Lemma completable_cons q id ids : 0 <= id < Z.of_nat NUM -> Forall (fun x => 0 <= x) ids -> status q id = 0xff ->
  completable q (id :: ids) <-> completable (clear_status id q) ids.
Proof.
  intros Hid Hp Hs. unfold completable. rewrite Forall_cons, NoDup_cons, !Forall_forall. rewrite Forall_forall in Hp.
  split.
  - intros [[_ Hall] [Hn Hd]]. split; [|done]. intros x Hx. rewrite status_clear by (done || lia || by apply Hp). rewrite bool_decide_false by congruence. by apply Hall.
  - intros [Hall Hd]. assert (Hn : id ∉ ids).
    { intros Hin. destruct (Hall id Hin) as [_ E]. rewrite status_clear in E by (done || lia). by rewrite bool_decide_true in E. }
    split; [split; [by split; [lia|]|]|by split]. intros x Hx. destruct (Hall x Hx) as [Hlt E].
    rewrite status_clear in E by (done || lia || by apply Hp). rewrite bool_decide_false in E by congruence. by split.
Qed.

Lemma used_id_pos q from j : ring_ok q -> 0 <= used_id q from j.
Proof.
  intros [_ Hr _]. assert (H : forall k, 0 <= word q k) by (intros k; unfold word; destruct (vq_words q !! _) eqn:E; [|done]; apply (proj1 (Forall_lookup _ _) Hr) in E; cbn; lia).
  unfold used_id. cbv zeta. pose proof (H (USED_ID ((from + j) mod Z.of_nat NUM))). pose proof (H (USED_ID ((from + j) mod Z.of_nat NUM) + 1)). lia.
Qed.

Lemma intr_loop_eq q from : ring_ok q -> forall fuel ids i count s,
  vq_words (k_vq s) = vq_words q -> length (vq_info (k_vq s)) = NUM -> kok s ->
  ids = map (used_id q from) (seqZ i (count - i)) -> (in_flight (k_vq s) < fuel)%nat ->
  (completable (k_vq s) ids -> intr_loop fuel i count from s = Ret tt (fold_left complete ids s)) /\
  (~ completable (k_vq s) ids -> exists msg s', intr_loop fuel i count from s = Panic msg s' /\
     (msg = "virtio_disk_intr: used id" \/ msg = "virtio_disk_intr: status")%string).
Proof.
  intros HR. induction fuel as [|fuel IH]; intros ids i count s Hw Hl Hk Hids Hf; [lia|]. cbn [intr_loop].
  destruct (Z.leb_spec count i).
  { rewrite seqZ_nil in Hids by lia. subst ids. split; [done|]. intros Hn. exfalso. apply Hn. split; [constructor|apply NoDup_nil_2]. }
  rewrite seqZ_cons in Hids by lia. cbn [map] in Hids.
  set (k := (from + i) mod Z.of_nat NUM). pose proof (Z.mod_pos_bound (from + i) (Z.of_nat NUM) ltac:(unfold NUM; lia)) as Hkb. fold k in Hkb.
  assert (HRs : ring_ok (k_vq s)) by (split; [rewrite Hw; apply HR|rewrite Hw; apply HR|done]).
  assert (Hwd : forall j, word (k_vq s) j = word q j) by (intros j; unfold word; by rewrite Hw).
  destruct (get_word_ok _ (USED_ID k) s eq_refl HRs) as [E1 R1]; [unfold USED_ID, USED_PAGE, NUM in *; lia|].
  destruct (get_word_ok _ (USED_ID k + 1) s eq_refl HRs) as [E2 R2]; [unfold USED_ID, USED_PAGE, NUM in *; lia|].
  run_ret E1. run_ret E2. rewrite !Hwd in *. change (word q (USED_ID k) + 65536 * word q (USED_ID k + 1)) with (used_id q from i).
  assert (Hpos : forall j, 0 <= used_id q from j) by (intros j; by apply used_id_pos).
  subst ids. set (id := used_id q from i) in *. set (rest := map _ _).
  assert (Hrest : Forall (fun x => 0 <= x) rest) by (apply Forall_forall; intros x Hx; apply list_elem_of_fmap in Hx as (j & -> & _); apply Hpos).
  destruct (Z.leb_spec (Z.of_nat NUM) id).
  { split; [intros [[[? _] _]%Forall_cons _]; lia|]. intros _. do 2 eexists. split; [done|]. by left. }
  destruct (lookup_lt_is_Some_2 (vq_info (k_vq s)) (Z.to_nat id) ltac:(specialize (Hpos i); lia)) as [x Hx].
  erewrite bind_Ret by (unfold get_info; rewrite Hx; done). destruct (Z.eqb_spec (vi_status x) 0xff) as [Es|Es]; cbn [negb].
  2:{ split; [intros [[[_ Hst] _]%Forall_cons _]; unfold status in Hst; rewrite Hx in Hst; done|]. intros _. do 2 eexists. split; [done|]. by right. }
  assert (Hst : status (k_vq s) id = 0xff) by (unfold status; by rewrite Hx).
  unfold set_status, upd_vq. rewrite bind_modify. destruct (kok_wake (ChDiskInfo (Z.to_nat id)) (set_k_vq (clear_status id) s) Hk) as [E3 Hk'].
  run_ret E3. rewrite (completable_cons (k_vq s) id rest) by (done || (specialize (Hpos i); lia)). cbn [fold_left].
  apply (IH rest (i + 1) count (complete s id)); [done|cbn; by rewrite length_alter|done| |].
  - unfold rest. f_equal. f_equal; lia.
  - unfold in_flight in *. cbn. rewrite (in_flight_clear _ _ _ Hx Es) in Hf. lia.
Qed.

(** The effect of the completions, process by process and entry by entry. *)
Definition waits_for (ids : list Z) (p : proc) : Prop :=
  p_state p = SLEEPING /\ exists id, id ∈ ids /\ p_chan p = Some (ChDiskInfo (Z.to_nat id)).

Lemma complete_frame ids : forall s, let s' := fold_left complete ids s in
  k_hart s' = k_hart s /\ k_cur s' = k_cur s /\ vq_words (k_vq s') = vq_words (k_vq s) /\ same_pool (k_vq s) (k_vq s').
Proof.
  induction ids as [|id ids IH]; intros s; [done|]. cbn [fold_left]. destruct (IH (complete s id)) as (E1 & E2 & E3 & E4 & E5). cbv zeta.
  rewrite E1, E2, E3. split_and!; [done|done|done|]. split; [by rewrite E4|by rewrite E5].
Qed.

Lemma complete_procs ids : forall s i p, k_procs s !! i = Some p -> let s' := fold_left complete ids s in
  (k_cur s ≠ Some i -> waits_for ids p -> k_procs s' !! i = Some (set_p_state (fun _ => RUNNABLE) p)) /\
  (k_cur s = Some i \/ ~ waits_for ids p -> k_procs s' !! i = Some p).
Proof.
  induction ids as [|id ids IH]; intros s i p Hp; cbn [fold_left]; cbv zeta.
  { split; [by intros _ [_ (x & Hx%not_elem_of_nil & _)]|done]. }
  set (ch := ChDiskInfo (Z.to_nat id)).
  assert (Hp1 : k_procs (complete s id) !! i = Some (if bool_decide (k_cur s = Some i) then p else wake ch p)).
  { unfold complete. cbn [k_procs set_k_procs set_k_vq]. by rewrite lookup_wake_table, Hp. }
  destruct (IH _ _ _ Hp1) as [Hw Hn]. change (k_cur (complete s id)) with (k_cur s) in Hw, Hn. split.
  - intros Hc [Hs (x & Hx & Hch)]. rewrite bool_decide_false in Hw, Hn by done. destruct (decide (p_chan p = Some ch)) as [E|E].
    + rewrite (wake_hit ch p Hs E) in Hw, Hn. apply Hn. right. by intros [? _].
    + rewrite wake_miss in Hw by naive_solver. apply Hw; [done|]. split; [done|]. exists x. split; [|done].
      apply elem_of_cons in Hx as [->|Hx]; [by rewrite Hch in E|done].
  - intros Hcase. case_bool_decide as Hc; [apply Hn; by left|]. destruct Hcase as [|Hcase]; [done|].
    rewrite wake_miss in Hn. 2:{ intros [Hs Hch]. apply Hcase. split; [done|]. exists id. split; [left|done]. }
    apply Hn. right. intros [Hs (x & Hx & Hch)]. apply Hcase. split; [done|]. exists x. split; [by right|done].
Qed.

Lemma complete_status ids : forall s id, completable (k_vq s) ids -> Forall (fun x => 0 <= x) ids -> 0 <= id ->
  status (k_vq (fold_left complete ids s)) id = if bool_decide (id ∈ ids) then 0 else status (k_vq s) id.
Proof.
  induction ids as [|x ids IH]; intros s id Hc Hp Hid; [done|]. cbn [fold_left]. apply Forall_cons in Hp as [Hx Hp].
  pose proof Hc as [[[Hlt Hst] _]%Forall_cons _]. apply completable_cons in Hc; [|lia|done|done].
  rewrite (IH (complete s x)) by done. cbn [k_vq complete set_k_procs set_k_vq].
  change (k_vq (complete s x)) with (clear_status x (k_vq s)). rewrite status_clear by done.
  destruct (decide (id ∈ ids)); [by rewrite !bool_decide_true by (by try right)|]. rewrite (bool_decide_false (id ∈ ids)) by done.
  destruct (decide (id = x)) as [->|Hne]; [by rewrite !bool_decide_true by (by try left)|].
  rewrite !bool_decide_false; [done| |done]. by apply not_elem_of_cons.
Qed.

(** The entries of the used ring the driver has not seen. *)
Definition fresh_ids (q : vqueue) : list Z :=
  map (used_id q (vq_used_idx q)) (seqZ 0 (u32 (word q USED_IDX - vq_used_idx q))).

(** C22.  The interrupt handler of the disk.  It consumes the entries of the used ring it has not seen: when
    they are distinct requests whose status byte still says in flight (0xff), each status is cleared, the
    processes that wait for these requests and no others become RUNNABLE, the index moves up and the chains
    stay as they are; in every other case, a status byte the device has set to 0 included, it panics.  The
    loop ends in both. *)
Theorem virtio_disk_intr_correct s :
  kok s -> ring_ok (k_vq s) -> LkDisk ∉ h_locks (k_hart s) ->
  (completable (k_vq s) (fresh_ids (k_vq s)) -> exists s', virtio_disk_intr s = Ret tt s' /\
     (forall id, 0 <= id -> status (k_vq s') id = if bool_decide (id ∈ fresh_ids (k_vq s)) then 0 else status (k_vq s) id) /\
     (forall i p, k_procs s !! i = Some p -> k_cur s ≠ Some i -> waits_for (fresh_ids (k_vq s)) p ->
        k_procs s' !! i = Some (set_p_state (fun _ => RUNNABLE) p)) /\
     (forall i p, k_procs s !! i = Some p -> k_cur s = Some i \/ ~ waits_for (fresh_ids (k_vq s)) p -> k_procs s' !! i = Some p) /\
     vq_used_idx (k_vq s') = word (k_vq s) USED_IDX /\ vq_words (k_vq s') = vq_words (k_vq s) /\
     same_pool (k_vq s) (k_vq s') /\ k_hart s' = k_hart s) /\
  (~ completable (k_vq s) (fresh_ids (k_vq s)) -> exists msg s', virtio_disk_intr s = Panic msg s' /\
     (msg = "virtio_disk_intr: used id" \/ msg = "virtio_disk_intr: status")%string).
Proof.
  intros Hk HR Hlk. unfold virtio_disk_intr. run_ret (acquire_ok _ _ Hlk). unfold virtio_reg, set_virtio_reg, ld_reg, st_reg. rewrite bind_gets, bind_modify.
  set (s1 := set_k_dev _ _). assert (Hk1 : kok s1).
  { destruct Hk as (H1 & H2 & H3). split_and!; [by apply hart_ok_acquire| |done]. intros i Hi. apply H2. cbn in Hi. set_solver. }
  destruct (get_word_ok (k_vq s1) USED_IDX s1 eq_refl HR ltac:(unfold USED_IDX, USED_PAGE; lia)) as [E _]. run_ret E. rewrite bind_gets. change (k_vq s1) with (k_vq s).
  assert (Hfl : (in_flight (k_vq s) < S NUM)%nat) by (unfold in_flight; rewrite <- (rg_info _ HR); apply Nat.lt_succ_r, length_filter).
  destruct (intr_loop_eq (k_vq s) (vq_used_idx (k_vq s)) HR (S NUM) (fresh_ids (k_vq s)) 0 (u32 (word (k_vq s) USED_IDX - vq_used_idx (k_vq s))) s1) as [Hgood Hbad];
    [done|apply HR|done|unfold fresh_ids; by rewrite Z.sub_0_r|exact Hfl|]. change (k_vq s1) with (k_vq s) in Hgood, Hbad. split.
  2:{ intros Hn. destruct (Hbad Hn) as (msg & s' & E' & Hm). exists msg, s'. split; [|done]. unfold bind at 1. by rewrite E'. }
  intros Hc. run_ret (Hgood Hc). unfold upd_vq. rewrite bind_modify. set (ids := fresh_ids (k_vq s)) in *.
  destruct (complete_frame ids s1) as (F1 & F2 & F3 & F4). cbv zeta in F1.
  assert (Hids : Forall (fun x => 0 <= x) ids) by (apply Forall_forall; intros x Hx; apply list_elem_of_fmap in Hx as (j & -> & _); by apply used_id_pos).
  rewrite (release_after LkDisk s) by (done || apply Hk). eexists. split; [reflexivity|]. cbn [k_vq k_procs k_hart set_k_hart set_k_vq vq_used_idx vq_words set_vq_used_idx].
  split_and!; [|intros i p Hp; exact (proj1 (complete_procs ids s1 i p Hp))|intros i p Hp; exact (proj2 (complete_procs ids s1 i p Hp))|done|exact F3|exact F4|done].
  intros id Hid. by apply (complete_status ids s1).
Qed.

(** ** What the device reads *)

(** The device looks for request [n] of the available ring in entry n mod NUM, and
    follows the chain from there. *)
Definition dev_head (q : vqueue) (n : Z) : Z := word q (AVAIL_RING + n mod Z.of_nat NUM).
Fixpoint dev_chain (fuel : nat) (q : vqueue) (i : Z) : list vring_desc :=
  match fuel with
  | O => []
  | S fuel' =>
      match vq_desc q !! Z.to_nat i with
      | None => []
      | Some d => d :: (if Z.land (vd_flags d) VRING_DESC_F_NEXT =? 0 then [] else dev_chain fuel' q (vd_next d))
      end
  end.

============================================================

Within the records above, how many lines include the word "change"? State the number by itself.

5